The amount I can pay each month hasn’t changed drastically. If interest payments to my credit union go up, then the principal payments I can make to a seller have go down. The price I can pay is less than it was a couple of years ago. That means your commissions will be dropping, too, Mr. Liniger. You’ll just have to live with it.
Sellers will have to learn to live with price discovery based on mortgages governed by wage income. You’ll still have some volume driven by older folks with various equity (home or stocks) but less investor driven acquisitions with the risk free rate beating out cap rates. Wage earners buying will eventually drag prices down, it’s just going to take time and be painful. Lots of people don’t want to sell and lose their Goldilocks rate, but those who must sell (death, divorce, relo, etc) will contribute to (hopefully downward trajectory) comps.
1.8 million people over the age of 55 die every year in the US, and there are about 650k divorces every year. These are potential price discovery opportunities in the real estate market. (Excuse the morbidity)
Political spin isn’t needed here. The debt and wealth gap are both increasing exponentially regardless of who is in office. When Trump was in office you could have flipped the parties and made the same statement.
I guess my deeper point is, someone could make a law - you can only max own 2 homes, after 3rd home and thereafter, taxes go through the roof for capital gain.
Having homes as a speculative investment is a great way to have an entire generation having low home ownership.
And I agree, both sides are equally worse.
With colleges, homes, healthcare, daycares, food becoming so expensive, the effects will be huge but we’ll feel it decades later
I mean what do you want to do with companies that work by owning (or ...) 200 homes and renting them out? There's a LOT of these, responsible for a big part of the rental market.
Economic systems are systems of dividing up stuff. Capitalism and communism, and everything in between change who gets which housing. They cannot solve housing shortages.

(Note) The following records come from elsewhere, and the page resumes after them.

(** What a loop that only adds to a set keeps true of its elements. *)
Lemma foldl_add_all {B : Type} (P : string -> Prop)
    (f : gset string -> B -> gset string) (l : list B) :
  (forall acc b, (forall x, x ∈ acc -> P x) -> forall x, x ∈ f acc b -> P x) ->
  forall acc, (forall x, x ∈ acc -> P x) ->
  forall x, x ∈ foldl f acc l -> P x.
Proof.
  intros Hf. induction l as [|b l IH]; intros acc Hacc x; simpl; [apply Hacc|].
  apply IH. intros y. apply Hf, Hacc.
Qed.

(** What a loop that only adds to a set never loses. *)
Lemma foldl_add_keeps {B : Type}
    (f : gset string -> B -> gset string) (l : list B) :
  (forall acc b, acc ⊆ f acc b) ->
  forall acc, acc ⊆ foldl f acc l.
Proof.
  intros Hf. induction l as [|b l IH]; intros acc; simpl; [done|].
  etrans; [apply (Hf acc b) | apply IH].
Qed.

Lemma add_match_keeps n acc m : acc ⊆ add_match n acc m.
Proof. unfold add_match, add. case_match; set_solver. Qed.

Lemma add_matches_keeps n text acc p : acc ⊆ add_matches n text acc p.
Proof. unfold add_matches. apply foldl_add_keeps, add_match_keeps. Qed.

Lemma add_known_keeps text acc d : acc ⊆ add_known text acc d.
Proof. unfold add_known, add. case_match; set_solver. Qed.

Lemma add_match_long n acc m :
  (forall x, x ∈ acc -> n < len (strip x)) ->
  forall x, x ∈ add_match n acc m -> n < len (strip x).
Proof.
  intros Hacc x. unfold add_match, add.
  destruct (n <? len (strip m)) eqn:Hlen; [|apply Hacc].
  rewrite elem_of_union, elem_of_singleton. intros [->|Hx]; [|apply Hacc, Hx].
  rewrite len_strip_title_strip. apply Nat.ltb_lt, Hlen.
Qed.

Lemma add_matches_long n text acc p :
  (forall x, x ∈ acc -> n < len (strip x)) ->
  forall x, x ∈ add_matches n text acc p -> n < len (strip x).
Proof.
  unfold add_matches. apply foldl_add_all. intros a b. apply add_match_long.
Qed.

Lemma common_deities_long :
  Forall (fun d => 2 < len (strip d)) common_deities.
Proof. repeat constructor. Qed.
(** * RolloutStorageVAE: the running buffer and the trajectory ring buffer

    A shallow embedding of [src/Utils/storage_vae.py] and the properties of
    its [insert], [get_batch] and [get_running_batch] methods.

    Modelling conventions.
    - A tensor of shape [(time, slot, dim)] is a time-major nested list;
      its entries are exact numbers ([Z]): the class only copies entries and
      multiplies them by [0].
    - [curr_timestep], [insert_idx], [buffer_len] and the trajectory lengths
      are non-negative counters ([nat]).
    - A Python exception is a [Raise] in the [result] monad.
    - [np.random.uniform(0, 1)] is a stream of rationals read at a position
      that is threaded through [insert]; [np.random.choice] hands its index
      list to [get_batch]. *)

From Stdlib Require Import ZArith QArith Lia.
From stdpp Require Import base numbers option list.

Local Open Scope nat_scope.

(** ** Exceptions *)

Inductive exn := IndexError | TypeError | RuntimeError | AttributeError.

Inductive result (A : Type) :=
  | Ok (a : A)
  | Raise (e : exn).
Arguments Ok {A} a.
Arguments Raise {A} e.

Global Instance result_ret : MRet result := λ A a, Ok a.
Global Instance result_bind : MBind result := λ A B f m,
  match m with Ok a => f a | Raise e => Raise e end.

(** Python's [l[i]] on a sequence. *)
Definition item {A} (l : list A) (i : nat) : result A :=
  match l !! i with Some a => Ok a | None => Raise IndexError end.

(** [for x in xs: w = body(x, w)], stopping at the first exception. *)
Fixpoint for_each {A W} (body : A → W → result W) (xs : list A) (w : W) : result W :=
  match xs with
  | [] => Ok w
  | x :: xs' => w' ← body x w; for_each body xs' w'
  end.

(** ** Tensors *)

(** A feature vector, one time step (a vector per slot), and a whole
    time-major tensor. *)
Abbreviation vec := (list Z).
Abbreviation row := (list (list Z)).
Abbreviation tensor := (list (list (list Z))).

Definition zeros1 (d : nat) : vec := replicate d 0%Z.
Definition zeros2 (n d : nat) : row := replicate n (zeros1 d).
Definition zeros3 (t n d : nat) : tensor := replicate t (zeros2 n d).

(** [v *= 0] *)
Definition mul0_vec (v : vec) : vec := map (λ x, x * 0)%Z v.
Definition mul0_row (r : row) : row := map mul0_vec r.
Definition mul0 (a : tensor) : tensor := map mul0_row a.

(** [a[:, i]] *)
Definition col (i : nat) (a : tensor) : list vec := map (λ r, default [] (r !! i)) a.
(** [a[:, i] *= 0] *)
Definition mul0_col (i : nat) (a : tensor) : tensor := map (alter mul0_vec i) a.
(** [a[t] = x] *)
Definition set_row (t : nat) (x : row) (a : tensor) : tensor := <[t := x]> a.
(** [a[t, i] = v] *)
Definition set_at (t i : nat) (v : vec) (a : tensor) : tensor := alter (<[i := v]>) t a.
(** [a[:, j] = c] *)
Definition set_col (j : nat) (c : list vec) (a : tensor) : tensor :=
  zip_with (λ v r, <[j := v]> r) c a.
(** [l[j:j+n] = b] on one axis, for a block [b] of [n] entries that fits. *)
Definition set_slice {A} (j n : nat) (b : list A) (l : list A) : list A :=
  take j l ++ b ++ drop (j + n) l.
(** [a[:, j:j+n] = b] *)
Definition set_cols (j n : nat) (b : tensor) (a : tensor) : tensor :=
  zip_with (set_slice j n) b a.
(** [a[:, idxs, :]] *)
Definition gather (idxs : list nat) (a : tensor) : tensor :=
  map (λ r, map (λ j, default [] (r !! j)) idxs) a.

(** ** The nine per-step fields *)

Record fields (A : Type) := Fields {
  prev_state : A;
  next_state : A;
  actions : A;
  rewards : A;
  masks : A;
  bad_masks : A;
  done_task : A;
  done_episode : A;
  intrinsic_rewards : A
}.
Arguments Fields {A}.
Arguments prev_state {A}.
Arguments next_state {A}.
Arguments actions {A}.
Arguments rewards {A}.
Arguments masks {A}.
Arguments bad_masks {A}.
Arguments done_task {A}.
Arguments done_episode {A}.
Arguments intrinsic_rewards {A}.

Definition fields_map {A B} (f : A → B) (x : fields A) : fields B :=
  Fields (f (prev_state x)) (f (next_state x)) (f (actions x)) (f (rewards x))
         (f (masks x)) (f (bad_masks x)) (f (done_task x)) (f (done_episode x))
         (f (intrinsic_rewards x)).

(** One assignment statement per field; the intrinsic-reward one is guarded
    by [if self.save_intrinsic_reward]. *)
Definition assign {A B} (save : bool) (f : A → B → B) (x : fields A) (y : fields B) : fields B :=
  Fields (f (prev_state x) (prev_state y)) (f (next_state x) (next_state y))
         (f (actions x) (actions y)) (f (rewards x) (rewards y))
         (f (masks x) (masks y)) (f (bad_masks x) (bad_masks y))
         (f (done_task x) (done_task y)) (f (done_episode x) (done_episode y))
         (if save then f (intrinsic_rewards x) (intrinsic_rewards y) else intrinsic_rewards y).

(** One in-place statement per field, with the same guard. *)
Definition inplace {B} (save : bool) (g : B → B) (y : fields B) : fields B :=
  Fields (g (prev_state y)) (g (next_state y)) (g (actions y)) (g (rewards y))
         (g (masks y)) (g (bad_masks y)) (g (done_task y)) (g (done_episode y))
         (if save then g (intrinsic_rewards y) else intrinsic_rewards y).

(** ** Configuration and state *)

Record config := Config {
  num_processes : nat;
  max_traj_len : nat;
  zero_pad : bool;
  max_buffer_size : nat;
  obs_dim : nat;
  action_dim : nat;
  vae_buffer_add_thresh : Q;
  task_dim : option nat;
  save_intrinsic_reward : bool
}.

Record storage := Storage {
  insert_idx : nat;
  buffer_len : nat;
  permanent : fields tensor;
  tasks : option (list vec);
  trajectory_lens : list nat;
  curr_timestep : list nat;
  running : fields tensor;
  running_tasks : option (list vec)
}.

Definition with_running (s : storage) (cur : list nat) (r : fields tensor)
    (rt : option (list vec)) : storage :=
  Storage (insert_idx s) (buffer_len s) (permanent s) (tasks s) (trajectory_lens s) cur r rt.

Definition with_permanent (s : storage) (idx bl : nat) (p : fields tensor)
    (tk : option (list vec)) (lens : list nat) : storage :=
  Storage idx bl p tk lens (curr_timestep s) (running s) (running_tasks s).

(** [torch.zeros((max_traj_len, n, dim))] for each field. *)
Definition zeros_fields (c : config) (n : nat) : fields tensor :=
  let T := max_traj_len c in
  Fields (zeros3 T n (obs_dim c)) (zeros3 T n (obs_dim c)) (zeros3 T n (action_dim c))
         (zeros3 T n 1) (zeros3 T n 1) (zeros3 T n 1) (zeros3 T n 1) (zeros3 T n 1)
         (zeros3 T n 1).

They (obviously) do not change the quantity of housing without the government at least allowing large housing developments.
There are rental multi family units and single family homes.

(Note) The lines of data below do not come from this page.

(** Over a registry without repeated names the loop appends one entry per
    checker, in registry order. *)
Lemma for_each_spec (l : pydict Checker) :
  forall s : store,
    NoDup (dict_keys l) ->
    (forall k, In k (dict_keys l) -> ~ In k (dict_keys (results s))) ->
    (forall k, In k (dict_keys l) -> ~ In k (dict_keys (corrections s))) ->
    for_each l
      (TamilTextAnalyzer.analyze_with text check_spelling check_grammar) s =
    (Returns tt,
     {| results :=
          results s
          ++ map (fun item =>
                    (fst item,
                     result_entry text check_spelling check_grammar (snd item)))
               l;
        corrections :=
          corrections s ++ flat_map (correction_entry text) l |}).
Proof.
  induction l as [|item l IH]; intros s Hnd Hres Hcorr.
  - simpl. unfold m_ret. destruct s. simpl. now rewrite !app_nil_r.
  - simpl for_each. unfold m_bind. rewrite analyze_with_spec.
    inversion Hnd as [|? ? Hnotin Hnd']; subst.
    assert (Hfresh1 : ~ In (fst item) (dict_keys (results s)))
      by (apply Hres; now left).
    assert (Hfresh2 : ~ In (fst item) (dict_keys (corrections s)))
      by (apply Hcorr; now left).
    rewrite dict_set_fresh by exact Hfresh1.
    assert (Hc : match correction_entry text item with
                 | [] => corrections s
                 | (k, v) :: _ => dict_set (corrections s) k v
                 end = corrections s ++ correction_entry text item).
    { pose proof (correction_entry_keys item) as Hkeys.
      unfold correction_entry in *.
      destruct (check_text (snd item) text); [|now rewrite app_nil_r].
      destruct (hasattr (snd item) "correct_spelling");
        [|now rewrite app_nil_r].
      destruct (correct_spelling (snd item) text); [|now rewrite app_nil_r].
      now apply dict_set_fresh. }
    rewrite Hc. rewrite IH; simpl.
    + now rewrite <- !app_assoc.
    + assumption.
    + intros k Hk Hin. unfold dict_keys in Hin. rewrite map_app in Hin.
      apply in_app_or in Hin as [Hin | [<- | []]].
      * apply (Hres k); [now right | assumption].
      * now apply Hnotin.
    + intros k Hk Hin. unfold dict_keys in Hin. rewrite map_app in Hin.
      apply in_app_or in Hin as [Hin | Hin].
      * apply (Hcorr k); [now right | assumption].
      * apply correction_entry_keys in Hin. subst k. now apply Hnotin.
Qed.

(** [analyze_text] in closed form. *)
Lemma analyze_text_spec (self : TamilTextAnalyzer.t) :
  NoDup (dict_keys (TamilTextAnalyzer.models self)) ->
  TamilTextAnalyzer.analyze_text self text check_spelling check_grammar =
  Returns
    (map (fun item =>
            (fst item,
             result_entry text check_spelling check_grammar (snd item)))
       (TamilTextAnalyzer.models self),
     flat_map (correction_entry text) (TamilTextAnalyzer.models self)).
Proof.
  intros Hnd. unfold TamilTextAnalyzer.analyze_text.
  rewrite for_each_spec; simpl; auto.
Qed.

Lemma analyze_text_entry (self : TamilTextAnalyzer.t)
    (name : pystr) (model : Checker) :
  NoDup (dict_keys (TamilTextAnalyzer.models self)) ->
  In (name, model) (TamilTextAnalyzer.models self) ->
  exists res corr,
    TamilTextAnalyzer.analyze_text self text check_spelling check_grammar
    = Returns (res, corr)
    /\ dict_keys res = dict_keys (TamilTextAnalyzer.models self)
    /\ dict_get res name
       = Some (result_entry text check_spelling check_grammar model).
Proof.
  intros Hnd Hin. eexists; eexists. split; [now apply analyze_text_spec|].
  assert (Hkeys :
    dict_keys
      (map (fun item : pystr * Checker =>
              (fst item,
               result_entry text check_spelling check_grammar (snd item)))
         (TamilTextAnalyzer.models self))
    = dict_keys (TamilTextAnalyzer.models self)).
  { unfold dict_keys. rewrite map_map. reflexivity. }
  split; [exact Hkeys|].
  apply dict_get_In; [now rewrite Hkeys|].
  apply (in_map (fun item : pystr * Checker =>
                   (fst item,
                    result_entry text check_spelling check_grammar (snd item)))
           _ _ Hin).
Qed.

End Loop.

(** ** The three checkers *)

Section Checkers.
Context {E : External}.

Lemma rule_based_returns (self : RuleBasedChecker.t) (text : pystr) :
  exists l, RuleBasedChecker.check_text self text = Returns l.
Proof.
  unfold RuleBasedChecker.check_text, RuleBasedChecker.check_spelling.
  destruct (trivial_tokenize text) as [words|e]; simpl; eauto.
Qed.

Lemma statistical_returns (self : StatisticalChecker.t) (text : pystr) :
  exists l, StatisticalChecker.check_text self text = Returns l.
Proof.
  unfold StatisticalChecker.check_text.
  destruct (StatisticalChecker.analysis self text); simpl; eauto.
Qed.

(** The word-probability assessment has its own handler: it returns, and
    returns no score when the model is missing or inference raises. *)
Lemma assess_returns (self : DeepLearningChecker.t) (sentence : pystr) :
  exists scores,
    DeepLearningChecker._assess_word_probability self sentence = Returns scores.
Proof.
  unfold DeepLearningChecker._assess_word_probability.
  destruct (DeepLearningChecker.model self) as [m|]; [|eauto].
  destruct (DeepLearningChecker.word_scores m (split_ws sentence []) 0
              (split_ws sentence [])); simpl; eauto.
Qed.

Lemma assess_absorbs (self : DeepLearningChecker.t) (sentence : pystr)
    (m : mlm) (e : exn) :
  DeepLearningChecker.model self = Some m ->
  DeepLearningChecker.word_scores m (split_ws sentence []) 0
    (split_ws sentence []) = Raises e ->
  DeepLearningChecker._assess_word_probability self sentence = Returns [].
Proof.
  intros Hm Hraise. unfold DeepLearningChecker._assess_word_probability.
  now rewrite Hm, Hraise.
Qed.

Lemma check_sentences_returns (self : DeepLearningChecker.t)
    (sentences : list pystr) :
  exists l, DeepLearningChecker.check_sentences self sentences = Returns l.
Proof.
  induction sentences as [|sentence rest [l IH]]; simpl; [eauto|].
  destruct (assess_returns self sentence) as [scores ->]. simpl.
  rewrite IH. simpl. eauto.
Qed.

Lemma deep_learning_returns (self : DeepLearningChecker.t) (text : pystr) :
  exists l, DeepLearningChecker.check_text self text = Returns l
            /\ DeepLearningChecker.check_sentences self
                 (DeepLearningChecker._split_sentences text) = Returns l.
Proof.
  unfold DeepLearningChecker.check_text.
  destruct (check_sentences_returns self
              (DeepLearningChecker._split_sentences text)) as [l ->].
  simpl. eauto.
Qed.

Lemma pattern_error_not_error (error_type correction text group : pystr) :
  category (DeepLearningChecker.pattern_error error_type correction text group)
  <> py "error".
Proof.
  unfold DeepLearningChecker.pattern_error.
  destruct (str_eqb error_type (py "spelling"));
    [|destruct (str_eqb error_type (py "grammar"))];
    vm_compute; discriminate.
Qed.

Lemma check_patterns_not_error (self : DeepLearningChecker.t) (text : pystr) :
  Forall (fun r => category r <> py "error")
    (DeepLearningChecker._check_patterns self text).
Proof.
  unfold DeepLearningChecker._check_patterns.
  apply Forall_flat_map, Forall_forall. intros [error_type patterns] _.
  apply Forall_flat_map, Forall_forall. intros [pattern correction] _.
  apply Forall_map, Forall_forall. intros group _.
  apply pattern_error_not_error.
Qed.

Lemma unusual_words_not_error (sentence : pystr)
    (scores : list (pystr * prob)) :
  Forall (fun r => category r <> py "error")
    (DeepLearningChecker.unusual_words sentence scores).
Proof.
  unfold DeepLearningChecker.unusual_words.
  apply Forall_flat_map, Forall_forall. intros [word p] _.
  destruct (prob_lt_0_1 p); constructor; [|constructor].
  vm_compute. discriminate.
Qed.

Lemma check_sentences_not_error (self : DeepLearningChecker.t)
    (sentences : list pystr) :
  forall l,
    DeepLearningChecker.check_sentences self sentences = Returns l ->
    Forall (fun r => category r <> py "error") l.
Proof.
  induction sentences as [|sentence rest IH]; simpl; intros l Hl.
  - inversion Hl. constructor.
  - destruct (assess_returns self sentence) as [scores Hs].
    rewrite Hs in Hl. simpl in Hl.
    destruct (DeepLearningChecker.check_sentences self rest) as [errors|e];
      simpl in Hl; [|discriminate].
    inversion Hl; subst.
    apply Forall_app; split; [apply check_patterns_not_error|].
    apply Forall_app; split; [apply unusual_words_not_error|].
    now apply IH.
Qed.

(** None of the three objects has a [correct_spelling], and none raises
    inside the analyzer's [try] block. *)
Lemma rule_based_quiet (self : RuleBasedChecker.t) (text : pystr) :
  raised_in_try (RuleBasedChecker.as_checker self) text = None.
Proof.
  unfold raised_in_try. simpl.
  destruct (rule_based_returns self text) as [l ->]. reflexivity.
Qed.

Lemma deep_learning_quiet (self : DeepLearningChecker.t) (text : pystr) :
  raised_in_try (DeepLearningChecker.as_checker self) text = None.
Proof.
  unfold raised_in_try. simpl.
  destruct (deep_learning_returns self text) as [l [-> _]]. reflexivity.
Qed.

Lemma statistical_quiet (self : StatisticalChecker.t) (text : pystr) :
  raised_in_try (StatisticalChecker.as_checker self) text = None.
Proof.
  unfold raised_in_try. simpl.
  destruct (statistical_returns self text) as [l ->]. reflexivity.
Qed.

End Checkers.

(** ** Claims about the checkers *)

(** The sentences' findings, given the scores the assessment returns. *)
Lemma check_sentences_spec {E : External} (self : DeepLearningChecker.t)
    (scores_of : pystr -> list (pystr * prob)) (sentences : list pystr) :
  (forall sentence,
     In sentence sentences ->
     DeepLearningChecker._assess_word_probability self sentence
     = Returns (scores_of sentence)) ->
  DeepLearningChecker.check_sentences self sentences
  = Returns
      (flat_map (fun sentence =>
                   DeepLearningChecker._check_patterns self sentence
                   ++ DeepLearningChecker.unusual_words sentence
                        (scores_of sentence)) sentences).
Proof.
  induction sentences as [|sentence rest IH]; intros Hscores;
    cbn [DeepLearningChecker.check_sentences flat_map]; [reflexivity|].
  rewrite (Hscores sentence (or_introl eq_refl)).
  rewrite IH by (intros s Hs; apply Hscores; now right).
  cbn [exc_bind]. now rewrite app_assoc.
Qed.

Dense multi family units - companies can go crazy building and renting them out.
Single family homes is a special American dream. Having them subject to rent seeking greed is not great.

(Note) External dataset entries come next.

(** A row as [writerow] writes it is the row of the record itself, as no
    field name is an excluded column. *)
Lemma writerow_row_of (first item : dict) :
  writerow (fieldnames first) (filtered_item item)
  = if conforming (fieldnames first) item
    then Some (row_of (fieldnames first) item)
    else None.
Proof.
  unfold writerow, conforming, row_of.
  destruct (forallb _ (keys (filtered_item item))); [|reflexivity].
  f_equal. apply map_ext_in. intros f Hf.
  unfold filtered_item.
  rewrite (dict_get_filter (fun k => negb (mem k exclude_columns)));
    [reflexivity|].
  now rewrite (fieldnames_not_excluded first f Hf).
Qed.

Lemma write_rows_spec (first : dict) (data : list dict) :
  write_rows (fieldnames first) data
  = (forallb (conforming (fieldnames first)) data,
     map (row_of (fieldnames first)) (fitting (fieldnames first) data)).
Proof.
  induction data as [|item rest IH]; [reflexivity|].
  cbn [write_rows forallb fitting]. rewrite writerow_row_of.
  destruct (conforming (fieldnames first) item); [|reflexivity].
  rewrite IH. reflexivity.
Qed.

Lemma fitting_all (fn : list string) (data : list dict) :
  forallb (conforming fn) data = true -> fitting fn data = data.
Proof.
  induction data as [|item rest IH]; [reflexivity|].
  cbn [forallb fitting]. intros H. apply andb_true_iff in H.
  destruct H as [H1 H2]. rewrite H1, (IH H2). reflexivity.
Qed.

Lemma fitting_length (fn : list string) (data : list dict) :
  (List.length (fitting fn data) <= List.length data)%nat.
Proof.
  induction data as [|item rest IH]; [apply Nat.le_refl|].
  cbn [fitting]. destruct (conforming fn item); cbn [List.length]; lia.
Qed.

Lemma fitting_stops (fn : list string) (good : list dict) (bad : dict)
    (more : list dict) :
  forallb (conforming fn) good = true -> conforming fn bad = false ->
  fitting fn (good ++ bad :: more) = good
  /\ forallb (conforming fn) (good ++ bad :: more) = false.
Proof.
  intros Hgood Hbad. induction good as [|item rest IH].
  - cbn [app fitting forallb]. now rewrite Hbad.
  - cbn [forallb] in Hgood. apply andb_true_iff in Hgood.
    destruct Hgood as [H1 H2]. destruct (IH H2) as [IH1 IH2].
    cbn [app fitting forallb]. now rewrite H1, IH1, IH2.
Qed.

(** X17.  The header of the CSV file is made from the first record, and
    from nothing else: its first five columns are the priority fields in
    their fixed order, and the columns after them are exactly the keys of
    the first record that are neither excluded nor priority fields, in the
    order the record has them.  So it holds no excluded column and, the
    keys of a record being distinct, no column twice; and every key of the
    first record that is not excluded is a column. *)
Theorem csv_header_layout (first : dict) (rest : list dict)
    (file : option csv_file) (Hkeys : NoDup (keys first)) :
  exists csv : csv_file,
    snd (save_to_csv (first :: rest) file) = Some csv
    /\ firstn 5 (header csv) = priority_fields
    /\ skipn 5 (header csv)
       = filter (fun k => negb (mem k exclude_columns)
                          && negb (mem k priority_fields))
                (keys first)
    /\ NoDup (header csv)
    /\ Forall (fun f => ~ In f exclude_columns) (header csv)
    /\ Forall (fun k => In k exclude_columns \/ In k (header csv))
              (keys first).
Proof.
  unfold save_to_csv. rewrite write_rows_spec. cbn [snd].
  eexists. split; [reflexivity|]. cbn [header].
  split; [reflexivity|]. split; [reflexivity|]. repeat split.
  - unfold fieldnames. apply NoDup_app.
    + repeat constructor; cbn; intuition discriminate.
    + apply NoDup_filter. exact Hkeys.
    + intros f Hf Hin. apply filter_In in Hin. destruct Hin as [_ Hw].
      apply wanted_spec in Hw. tauto.
  - apply Forall_forall. intros f Hf.
    apply mem_not_In. exact (fieldnames_not_excluded first f Hf).
  - apply Forall_forall. intros k Hk. now apply first_keys_covered.
Qed.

It’s along the same lines of cities saying - in this zones you can’t have Airbnb short term rentals, in this zone primary home owners or second home rentals only, in this zone go crazy capitalistic do whatever you want.
I honestly don’t care about billionaires. But if they are taking a huge pie away from finite resources like livable land/housing, then that is a problem.
Focusing on income inequality or giving free money as universal income is wrong way to look at it.
We just need a healthy distribution of finite resources that yield supply of basic needs.
Needs being Food, water, electricity, internet, housing, clothing, transport, electricity, healthcare etc.
Price gouging of utilities is restricted, no reason why we can’t encourage building more homes and ensuring a healthy gradient of distribution.
Sure they do. If his real estate company closes a lower dollar volume of deals, because money that would’ve been going to sellers is now going to banks as interest, then its stock is likely to go down.
This is largely a zero-sum game: if the bank is taking more money out of the transaction, sellers (and their agents who work for a percentage of the selling price) will be taking less. It’s not like buyers can magically afford to pay the same principal as before plus new higher interest rates.
This assumes that most people spend the absolute most they can afford for their home purchase. The question is going to be how often is that actually the case?
More often than not? That's why auto dealerships talk about the monthly payment not the sale price. A majority of Americans are consistently maxed out on all types of debt with Covid resetting that a bit but those savings are rapidly depleting.
The amount I can pay each month hasn’t changed drastically. If interest payments to my credit union go up, then the principal payments I can make to a seller have go down. The price I can pay is less than it was a couple of years ago. That means your commissions will be dropping, too, Mr. Liniger. You’ll just have to live with it.